╭─ Recorded data

Lemma still_approved a :
  _action_still_approved_for_delivery a = true →
  (∃ st, act_status a = enum_value st ∧
     st ∈ [ActionStatus.APPROVED; ActionStatus.EXECUTING; ActionStatus.SUCCESS;
           ActionStatus.PARTIAL_SUCCESS]) ∧ act_superseded_by_revision a = None.
Proof.
  unfold _action_still_approved_for_delivery. rewrite andb_true_iff, !bool_decide_eq_true.
  intros [Hs Hn]. split; [|done]. repeat (apply elem_of_cons in Hs as [->|Hs]);
    [eexists; split; [done|set_solver]..|by apply elem_of_nil in Hs].
Qed.

Lemma active_head_newest db o c :
  _assert_active_head_for_delivery db o c = true →
  dc_intent_kind c = DispositionIntentKind.EVENT_STATUS_UPDATE → newest_head db o.
Proof.
  unfold _assert_active_head_for_delivery. intros H Hk.
  rewrite Hk, (bool_decide_eq_true_2 (_ = _)) in H by done. cbn [negb] in H.
  apply bool_decide_eq_true in H. destruct (last_by _ _) as [h|] eqn:Hl; [|done].
  injection H as Hd. apply last_by_Some in Hl as [Hin Hmax].
  apply in_where in Hin as [Hh Ha]. unfold active_head_row in Ha. bool_props.
  exists h. split_and!; try done. intros h' Hh' ? ? ? ? ?. apply Hmax, in_where.
  split; [done|]. unfold active_head_row. rewrite !andb_true_iff, !bool_decide_eq_true. done.
Qed.

Lemma unanswered raw st :
  optional_writeback_status raw = Ok st →
  match st with Some s => s ∈? already_answered_statuses | None => false end = false →
  ∀ w, w ∈ already_answered_statuses → raw ≠ Some (enum_value w).
Proof.
  unfold optional_writeback_status. intros H Hn w Hw ->.
  case_bool_decide as He; [by destruct w|].
  apply bind_Ok in H as (s & Hs & [= <-]). apply enum_of_value_or_raise_Ok in Hs.
  apply (inj enum_value) in Hs as <-. by rewrite bool_decide_eq_true_2 in Hn.
Qed.

Lemma stop_not_send db r o a c ad : stop_with db r ≠ Ok (Send o a c ad).
Proof. unfold stop_with. intros (x & _ & [=])%bind_Ok. Qed.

╰─

__Problem statement__
Extract every line from the records above that contains the word "done".

__Response__
  intros [Hs Hn]. split; [|done]. repeat (apply elem_of_cons in Hs as [->|Hs]);
    [eexists; split; [done|set_solver]..|by apply elem_of_nil in Hs].
  rewrite Hk, (bool_decide_eq_true_2 (_ = _)) in H by done. cbn [negb] in H.
  apply bool_decide_eq_true in H. destruct (last_by _ _) as [h|] eqn:Hl; [|done].
  exists h. split_and!; try done. intros h' Hh' ? ? ? ? ?. apply Hmax, in_where.
  split; [done|]. unfold active_head_row. rewrite !andb_true_iff, !bool_decide_eq_true. done.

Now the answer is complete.